How Big is the Gap Between Sales and Business Analysis?

How big is the gulf between sales and business analysisReader question:

I have been in sales now for about 15 years, mostly in the financial industry. I am thinking of changing careers and the business analyst route seems interesting to me. From what I hear there is the interaction part with people along with communication skills and the liaison aspect between departments.

My question is, is there a way to be a BA without having to be real technical in terms of learning programs, etc. but focus on the liaison part. I’m tired of sales and the commission aspect, not knowing if there will be another paycheck etc.

Can a sales person who is used to be out and about all day become a BA or is this too extreme?

Laura’s answer:

Business analysis is a much different role than sales, but there are also transferable skills from one role to the other.

You will find you have some very relevant transferable skills.

  • Interviewing clients pre-sales can be an awful lot like asking stakeholders questions about their requirements.
  • Creating proposals for clients which have many parallels to scope statements and business cases.
  • Negotiation, influence, and the ability to align others around a common goal are all necessary to being a great business analyst. This relates to what you mention in terms of being a strong liaison with good communication skills.
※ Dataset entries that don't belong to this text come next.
(** C8: when the book has no record under [n], the [add] command with a
    phone that [Phone] refuses, and the [add-birthday] command with a date
    that [Birthday] refuses, raise the validation error after the new
    record was inserted.  The handler first creates the empty record and
    inserts it with [add_record], which gives the old book followed by an
    entry for [n] with no phones and no birthday; the validation error is
    raised by the method call on that record, which leaves the book as it
    finds it (from the book without the entry it would raise the same
    error and leave no entry); so the book the command leaves behind holds
    the empty record.  (The name and the phone are tokens of the command
    line, so not empty.) *)
Theorem failed_add_leaves_empty_record
    (book : AddressBook) (n phone date_str : string) (extra : list string)
    (e1 e2 : exn) :
  AddressBook_find book n = None ->
  n <> "" -> phone <> "" ->
  Phone_init phone = Raise e1 ->
  Birthday_init (ArgStr date_str) = Raise e2 ->
  let empty_record := mkRecord (mkName n) [] None in
  let book' := (book ++ [(n, empty_record)])%list in
  let phone_error :=
    ValueError "Phone number must contain exactly 10 digits." in
  let date_error := ValueError "Invalid date format. Use DD.MM.YYYY" in
  (Record_init n = Ok empty_record
   /\ AddressBook_add_record empty_record book = (Ok tt, book')
   /\ AddressBook_find book' n = Some empty_record)
  /\ (call_method n empty_record (Record_add_phone phone) book'
      = (Raise phone_error, book')
      /\ call_method n empty_record (Record_add_phone phone) book
         = (Raise phone_error, book)
      /\ add_contact_func (n :: phone :: extra) book
         = (AddressBook_add_record empty_record ;;;
            call_method n empty_record (Record_add_phone phone) ;;;
            ret "Contact added.") book
      /\ add_contact_func (n :: phone :: extra) book
         = (Raise phone_error, book')
      /\ add_contact (n :: phone :: extra) book
         = (Ok "Phone number must contain exactly 10 digits.", book'))
  /\ (call_method n empty_record (Record_add_birthday date_str) book'
      = (Raise date_error, book')
      /\ call_method n empty_record (Record_add_birthday date_str) book
         = (Raise date_error, book)
      /\ add_birthday_func (n :: date_str :: extra) book
         = (AddressBook_add_record empty_record ;;;
            call_method n empty_record (Record_add_birthday date_str) ;;;
            ret "Birthday added.") book
      /\ add_birthday_func (n :: date_str :: extra) book
         = (Raise date_error, book')
      /\ add_birthday (n :: date_str :: extra) book
         = (Ok "Invalid date format. Use DD.MM.YYYY", book')).
Proof.
  intros F Hn Hp P B empty_record book' phone_error date_error.
  assert (Record_init n = Ok empty_record) as RI.
  { unfold Record_init, Name_init. destruct n; [congruence|reflexivity]. }
  assert (AddressBook_add_record empty_record book = (Ok tt, book')) as AR.
  { unfold AddressBook_add_record. cbn [name Name_value empty_record].
    fold empty_record. unfold AddressBook_find in F.
    rewrite (dict_set_absent n empty_record book F). reflexivity. }
  assert (AddressBook_find book' n = Some empty_record) as F'
    by (apply dict_get_last; exact F).
  apply Phone_init_raises in P as P'. subst e1.
  apply Birthday_init_raises in B as B'.
  assert (forall data,
            call_method n empty_record (Record_add_phone phone) data
            = (Raise phone_error,
               dict_update String.eqb n empty_record data)) as CP.
  { intros data. unfold call_method, Record_add_phone, bind, lift.
    rewrite P. reflexivity. }
  assert (forall data,
            call_method n empty_record (Record_add_birthday date_str) data
            = (Raise date_error,
               dict_update String.eqb n empty_record data)) as CB.
  { intros data. unfold call_method, Record_add_birthday, bind, lift.
    rewrite B'. reflexivity. }
  assert (dict_update String.eqb n empty_record book' = book') as U'
    by (apply dict_update_last; exact F).
  assert (dict_update String.eqb n empty_record book = book) as U
    by (apply dict_update_absent; exact F).
  assert (add_contact_func (n :: phone :: extra) book
          = (AddressBook_add_record empty_record ;;;
             call_method n empty_record (Record_add_phone phone) ;;;
             ret "Contact added.") book) as S1.
  { unfold add_contact_func. unfold bind at 1. unfold get. rewrite F.
    unfold bind at 1. unfold lift. rewrite RI.
    destruct phone as [|c phone]; [congruence|]. reflexivity. }
  assert (add_birthday_func (n :: date_str :: extra) book
          = (AddressBook_add_record empty_record ;;;
             call_method n empty_record (Record_add_birthday date_str) ;;;
             ret "Birthday added.") book) as S2.
  { unfold add_birthday_func. unfold bind at 1. unfold get. rewrite F.
    unfold bind at 1. unfold lift. rewrite RI. reflexivity. }
  assert (add_contact_func (n :: phone :: extra) book
          = (Raise phone_error, book')) as E1.
  { rewrite S1. unfold bind at 1. rewrite AR. unfold bind at 1.
    rewrite CP, U'. reflexivity. }
  assert (add_birthday_func (n :: date_str :: extra) book
          = (Raise date_error, book')) as E2.
  { rewrite S2. unfold bind at 1. rewrite AR. unfold bind at 1.
    rewrite CB, U'. reflexivity. }
  split; [split; [exact RI|split; [exact AR|exact F']]|]. split.
  - split; [rewrite CP, U'; reflexivity|].
    split; [rewrite CP, U; reflexivity|].
    split; [exact S1|]. split; [exact E1|].
    unfold add_contact, input_error. rewrite E1. reflexivity.
  - split; [rewrite CB, U'; reflexivity|].
    split; [rewrite CB, U; reflexivity|].
    split; [exact S2|]. split; [exact E2|].
    unfold add_birthday, input_error. rewrite E2. reflexivity.
Qed.
(** X11.  The legacy format: a value that [JSON.parse] rejects is read as
    identifiers separated by commas.  For identifiers that hold no comma
    and are not blank, the rows read from their list joined with [", "] are
    one row per identifier, in order, with the identifier trimmed and an
    empty relevance.  Identifiers with no white space at their ends are
    thus read unchanged. *)
Theorem cve_table_legacy (JSON_parse : string -> option Js.value)
    (ids : list string) :
  (forall v, In v ids ->
             Js.includes v "," = false /\ Js.truthy (Js.trim v) = true) ->
  ids <> [] ->
  JSON_parse (Js.join ", " ids) = None ->
  CVETable.parseValue JSON_parse (Some (Js.join ", " ids))
  = map (fun c => {| CVETable.cve := Js.JString (Js.trim c);
                     CVETable.relevance := Js.JString EmptyString |}) ids
  /\ ((forall v, In v ids -> Js.trim v = v) ->
      CVETable.parseValue JSON_parse (Some (Js.join ", " ids))
      = map (fun c => {| CVETable.cve := Js.JString c;
                         CVETable.relevance := Js.JString EmptyString |}) ids).
Proof.
  intros H Hne Hp.
  assert (Hread : CVETable.parseValue JSON_parse (Some (Js.join ", " ids))
                  = map (fun c =>
                           {| CVETable.cve := Js.JString c;
                              CVETable.relevance := Js.JString EmptyString |})
                      (map Js.trim ids)).
  { unfold CVETable.parseValue. rewrite Hp.
    rewrite join_truthy by (try exact Hne; intros v Hv; now apply H).
    simpl negb. cbv iota. unfold CVETable.legacy.
    rewrite <- (split_trim_join ids H Hne).
    generalize (Js.split "," (Js.join ", " ids)). intros pieces.
    induction pieces as [|p pieces IH]; [reflexivity|].
    simpl. destruct (Js.truthy (Js.trim p)); simpl; now rewrite IH. }
  split.
  - rewrite Hread. apply map_map.
  - intros Htrim. now rewrite Hread, map_trim_trimmed.
Qed.

Lemma cve_table_legacy_witness :
  CVETable.parseValue (fun _ => None)
    (Some (Js.join ", " ["CVE-2023-1"; ("CVE-2023-2" ++ Js.utf8 160)%string]))
  = [{| CVETable.cve := Js.JString "CVE-2023-1";
        CVETable.relevance := Js.JString EmptyString |};
     {| CVETable.cve := Js.JString "CVE-2023-2";
        CVETable.relevance := Js.JString EmptyString |}].
Proof.
  apply (cve_table_legacy (fun _ => None)
           ["CVE-2023-1"; ("CVE-2023-2" ++ Js.utf8 160)%string]).
  - intros v [<-|[<-|[]]]; split; reflexivity.
  - discriminate.
  - reflexivity.
Defined.

Lemma saved_items_app_blank (items : list CVETable.item) :
  CVETable.saved_items (CVETable.addRow items) = CVETable.saved_items items.
Proof.
  unfold CVETable.addRow.
  induction items as [|i items IH]; simpl; [reflexivity|].
  now rewrite IH.
Qed.

Lemma remove_at_length_app {A : Type} (l : list A) (x : A) :
  Js.remove_at (List.length l) (l ++ [x]) = l.
Proof.
  induction l as [|a l IH]; simpl; [reflexivity|]. now rewrite IH.
Qed.

(** X12.  A row added to the table of CVEs and left blank is not saved:
    [handleSave] stores the same value with and without it (and throws in
    the same cases); removing the added row gives the table back. *)
Theorem cve_table_blank_row_not_saved
    (JSON_stringify : list CVETable.item -> string)
    (items : list CVETable.item) :
  CVETable.valueToSave JSON_stringify (CVETable.addRow items)
  = CVETable.valueToSave JSON_stringify items
  /\ CVETable.removeRow (List.length items) (CVETable.addRow items) = items.
Proof.
  split.
  - unfold CVETable.valueToSave. now rewrite saved_items_app_blank.
  - apply remove_at_length_app.
Qed.

Lemma set_at_length {A : Type} (i : nat) (x : A) (l : list A) :
  List.length (Js.set_at i x l) = List.length l.
Proof.
  revert i. induction l as [|a l IH]; intros [|i]; simpl; auto.
Qed.

Lemma set_at_nth_error {A : Type} (i j : nat) (x : A) (l : list A) :
  (i < List.length l)%nat ->
  nth_error (Js.set_at i x l) j
  = if Nat.eqb j i then Some x else nth_error l j.
Proof.
  revert i j. induction l as [|a l IH]; intros i j Hi; [inversion Hi|].
  destruct i as [|i], j as [|j]; simpl; try reflexivity.
  apply IH. simpl in Hi. lia.
Qed.

(** X13.  [updateItem(index, field, value)] on a row of the table changes
    that field of that row and nothing else: the table keeps its length,
    the row at [index] has the new string in the field and its other field
    as before, and every other row is as before. *)
Theorem cve_table_updateItem (index : nat) (f : CVETable.field) (x : string)
    (items : list CVETable.item) :
  (index < List.length items)%nat ->
  exists old items',
    nth_error items index = Some old
    /\ CVETable.updateItem index f x items = Some items'
    /\ List.length items' = List.length items
    /\ nth_error items' index = Some (CVETable.with_field f x old)
    /\ (match f with
        | CVETable.field_cve =>
            CVETable.cve (CVETable.with_field f x old) = Js.JString x
            /\ CVETable.relevance (CVETable.with_field f x old)
               = CVETable.relevance old
        | CVETable.field_relevance =>
            CVETable.relevance (CVETable.with_field f x old) = Js.JString x
            /\ CVETable.cve (CVETable.with_field f x old) = CVETable.cve old
        end)
    /\ forall j, j <> index -> nth_error items' j = nth_error items j.
Proof.
  intros Hi. destruct (nth_error items index) as [old|] eqn:E.
  - exists old, (Js.set_at index (CVETable.with_field f x old) items).
    split; [reflexivity|]. split.
    { unfold CVETable.updateItem. now rewrite E. }
    split; [apply set_at_length|]. split.
    { rewrite set_at_nth_error by exact Hi. now rewrite Nat.eqb_refl. }
    split; [destruct f; split; reflexivity|].
    intros j Hj. rewrite set_at_nth_error by exact Hi.
    destruct (Nat.eqb_spec j index); [contradiction|reflexivity].
  - apply nth_error_None in E. lia.
Qed.

Lemma cve_table_updateItem_witness :
  CVETable.updateItem 1 CVETable.field_cve "CVE-2024-0002"
    [Example.cve_row; Example.cve_blank_row]
  = Some [Example.cve_row;
          {| CVETable.cve := Js.JString "CVE-2024-0002";
             CVETable.relevance := Js.JString EmptyString |}].
Proof.
  destruct (cve_table_updateItem 1 CVETable.field_cve "CVE-2024-0002"
              [Example.cve_row; Example.cve_blank_row])
    as (old & items' & Hold & Hup & _).
  - simpl. lia.
  - injection Hold as <-. rewrite Hup. f_equal.
    unfold CVETable.updateItem in Hup. simpl in Hup. now injection Hup as <-.
Defined.

(* ------------------------------------------------------------------ *)
(** ** [FieldEditor]: dates *)
(* ------------------------------------------------------------------ *)

Lemma hd_split_without_sep (sep : ascii) (s : string) :
  Js.includes (hd EmptyString (Js.split sep s)) (String sep EmptyString)
  = false.
Proof.
  induction s as [|c r IH]; [reflexivity|].
  simpl Js.split. destruct (Ascii.eqb c sep) eqn:Ec; [reflexivity|].
  destruct (Js.split sep r) as [|h t] eqn:Er.
  - simpl hd. rewrite includes_char_cons, Ec. reflexivity.
  - simpl hd in *. rewrite includes_char_cons, Ec. exact IH.
Qed.

Lemma includes_app_sep (sep : ascii) (x r : string) :
  Js.includes (x ++ String sep r)%string (String sep EmptyString) = true.
Proof.
  induction x as [|c x IH].
  - simpl append. rewrite includes_char_cons, Ascii.eqb_refl. reflexivity.
  - simpl append. rewrite includes_char_cons, IH. apply orb_true_r.
Qed.

Lemma truthy_app (x y : string) :
  Js.truthy y = true -> Js.truthy (x ++ y)%string = true.
Proof. destruct x; [auto|reflexivity]. Qed.
(** C6.  When the inner loop raises [e] while the message [text] is
    processed, what happens next depends on the history at the raise.
    It can be encoded exactly when no round that was run for the message
    asked for a tool.  If it can, the events sent for the message are
    the first progress event, the events of the loop, and then one event
    of type [error] whose content is [e] and whose history is the
    history at the raise; it is the only error event, and the session
    goes on with the next inbound message.  If it cannot, because a turn
    of line 139 holds the object of a tool call, [send_json] raises at
    line 182: no error event is sent, and the connection task ends with
    the [TypeError] at line 195 without reading the next inbound
    message.  An exception of the reasoning model, of the
    quality-control model or of the decoding of the arguments of a tool
    call, in a round that is run, is such a raise. *)
Theorem failure_reported_unless_history_holds_a_tool_call (text : string)
    (script : list (answers V)) (e : exn) :
  outcome (conversation script (fresh text)) = Raise e ->
  forallb serializable
    (chat_history (state_of (conversation script (fresh text))))
  = forallb (fun x => negb (tool_requesting (fst x))) (rounds script (fresh text))
  /\ (forallb serializable
        (chat_history (state_of (conversation script (fresh text)))) = true ->
      outcome (exchange text script) = Ok (Errored e)
      /\ trace_of (exchange text script)
         = (SendJson {| ev_type := "progress";
                        ev_content := "Processing your request...";
                        ev_chat_history := None |}
            :: trace_of (conversation script (fresh text))
            ++ [SendJson
                  {| ev_type := "error"; ev_content := e;
                     ev_chat_history :=
                       Some (chat_history
                               (state_of (conversation script (fresh text)))) |}])%list
      /\ error_events (events (trace_of (exchange text script)))
         = [ {| ev_type := "error"; ev_content := e;
                ev_chat_history :=
                  Some (chat_history
                          (state_of (conversation script (fresh text)))) |} ]
      /\ (forall d session,
            Qle_bool d timeout = true ->
            websocket_endpoint ((Arrives d text, script) :: session)
            = resume (trace_of (exchange text script))
                     (websocket_endpoint session)))
  /\ (forallb serializable
        (chat_history (state_of (conversation script (fresh text)))) = false ->
      outcome (exchange text script) = Raise not_serializable
      /\ trace_of (exchange text script)
         = SendJson {| ev_type := "progress";
                       ev_content := "Processing your request...";
                       ev_chat_history := None |}
           :: trace_of (conversation script (fresh text))
      /\ error_events (events (trace_of (exchange text script))) = []
      /\ (forall d session,
            Qle_bool d timeout = true ->
            websocket_endpoint ((Arrives d text, script) :: session)
            = (Crashed not_serializable, trace_of (exchange text script))))
  /\ (forall a s script' s0,
        In (a, s) (rounds script' s0) ->
        (ans_openai a = Raise e
         \/ (exists r, ans_openai a = Ok r /\ first_tool_call r = None
                       /\ ans_grok a = Raise e)
         \/ (exists r tc, ans_openai a = Ok r /\ first_tool_call r = Some tc
                          /\ json_loads (tc_arguments tc) = Raise e)) ->
        outcome (conversation script' s0) = Raise e).
Proof.
  intros He.
  pose proof (conversation_no_error_events script (fresh text)) as Hnone.
  pose proof (conversation_serializable script (fresh text)) as Hser.
  cbn [fresh chat_history forallb andb] in Hser.
  split; [exact Hser|]. clear Hser.
  split; [|split].
  - intros Hh.
    assert (Hx : exchange text script
      = (Ok (Errored e), state_of (conversation script (fresh text)),
         (SendJson (progress_event "Processing your request...")
          :: trace_of (conversation script (fresh text))
          ++ [SendJson
                (error_event e
                   (chat_history
                      (state_of (conversation script (fresh text)))))])%list)).
    { rewrite exchange_run.
      destruct (conversation script (fresh text)) as [[[[|] | e'] s1] t1];
        unfold outcome in He; cbn [fst] in He; try discriminate.
      injection He as ->. unfold state_of in Hh |- *; cbn [fst snd] in Hh |- *.
      rewrite Hh. reflexivity. }
    split; [now rewrite Hx|]. split; [now rewrite Hx|]. split.
    + rewrite Hx. unfold trace_of at 1; cbn [snd events].
      rewrite error_events_cons, !events_app, !error_events_app, Hnone.
      reflexivity.
    + intros d session Hd.
      rewrite (endpoint_text d text script session Hd), Hx. reflexivity.
  - intros Hh.
    assert (Hx : exchange text script
      = (Raise not_serializable, state_of (conversation script (fresh text)),
         SendJson (progress_event "Processing your request...")
         :: trace_of (conversation script (fresh text)))).
    { rewrite exchange_run.
      destruct (conversation script (fresh text)) as [[[[|] | e'] s1] t1];
        unfold outcome in He; cbn [fst] in He; try discriminate.
      unfold state_of in Hh |- *; cbn [fst snd] in Hh |- *.
      rewrite Hh. reflexivity. }
    split; [now rewrite Hx|]. split; [now rewrite Hx|]. split.
    + rewrite Hx. unfold trace_of at 1; cbn [snd events].
      rewrite error_events_cons, Hnone. reflexivity.
    + intros d session Hd.
      rewrite (endpoint_text d text script session Hd), Hx. reflexivity.
  - intros a s script' s0 Hin Hsrc. apply (raise_leaves_loop _ _ a s e Hin).
    destruct Hsrc as [Hr | [[r [Hr [Htc Hg]]] | [r [tc [Hr [Htc Hl]]]]]].
    + now rewrite (iteration_reasoning_raises a s e Hr).
    + now rewrite (iteration_gate a s r Hr Htc), (gating_raises a _ e Hg).
    + now rewrite (iteration_tool a s r tc Hr Htc),
        (tool_dispatch_bad_arguments a _ tc e Hl).
Qed.
(** * The DXVK submission queue (src/dxvk/dxvk_queue.cpp)

    A shallow embedding of [DxvkSubmissionQueue]: the producer entry points
    ([submit], [present], [synchronize], [synchronizeSubmission],
    [lockDeviceQueue], [unlockDeviceQueue], the destructor) and the two
    worker loops ([submitCmdLists], [finishCmdLists]).

    Every region of code that runs with [m_mutex] held is one atomic step of
    the model; the regions a worker runs with [m_mutex] released (the device
    call of the submitter, the fence wait of the finisher) are steps of their
    own, so that the other threads interleave with them exactly where the
    source lets them.  Condition variables are explicit: a thread blocked in
    [wait] is [Waiting] until a [notify_all] on its condition variable (or a
    spurious wake-up) makes it [Notified]; it then takes the mutex again and
    tests its predicate again.  Calls into the device layer are recorded in a
    trace of events, and what the device answers is supplied by an oracle. *)

From Stdlib Require Import ZArith List Bool Lia.
From stdpp Require Import base option list gmap.

Open Scope Z_scope.

(** ** Vulkan results (the values of the [VkResult] enum that occur) *)

Definition VkResult := Z.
In your particular case, your financial industry experience could provide a launch point for a BA career, as BA roles in the financial industry tend to value industry experience. As a sales person, I imagine you have a lot of knowledge about different organizations and needs throughout the industry, which could make your experience very compelling to the right hiring manager.

You do not have to have hard technical skills (as in knowing how to write programs) to be a business analyst. However, you do need to dig in and obtain a working functional knowledge of how certain business applications work. You’ll also need to explore new business domains with curiosity and fit all the pieces together.

One thing I write about in How to Start a Business Analyst Career that applies in your situation is to be very aware of the time you like to spend with people vs. the time you like to spend doing independent work. Across all my various BA roles, I’ve found that I spend about 1/3 of my time with people (mostly in meetings) and 2/3 independently (working up specifications, analyzing problems, etc). I find it hard to imagine a BA role that would allow you to spend more than 50% of your time with people.

Ask yourself if you can imagine sitting at your desk, working independently on a model or requirements document for at least 4 hours out of a typical work day.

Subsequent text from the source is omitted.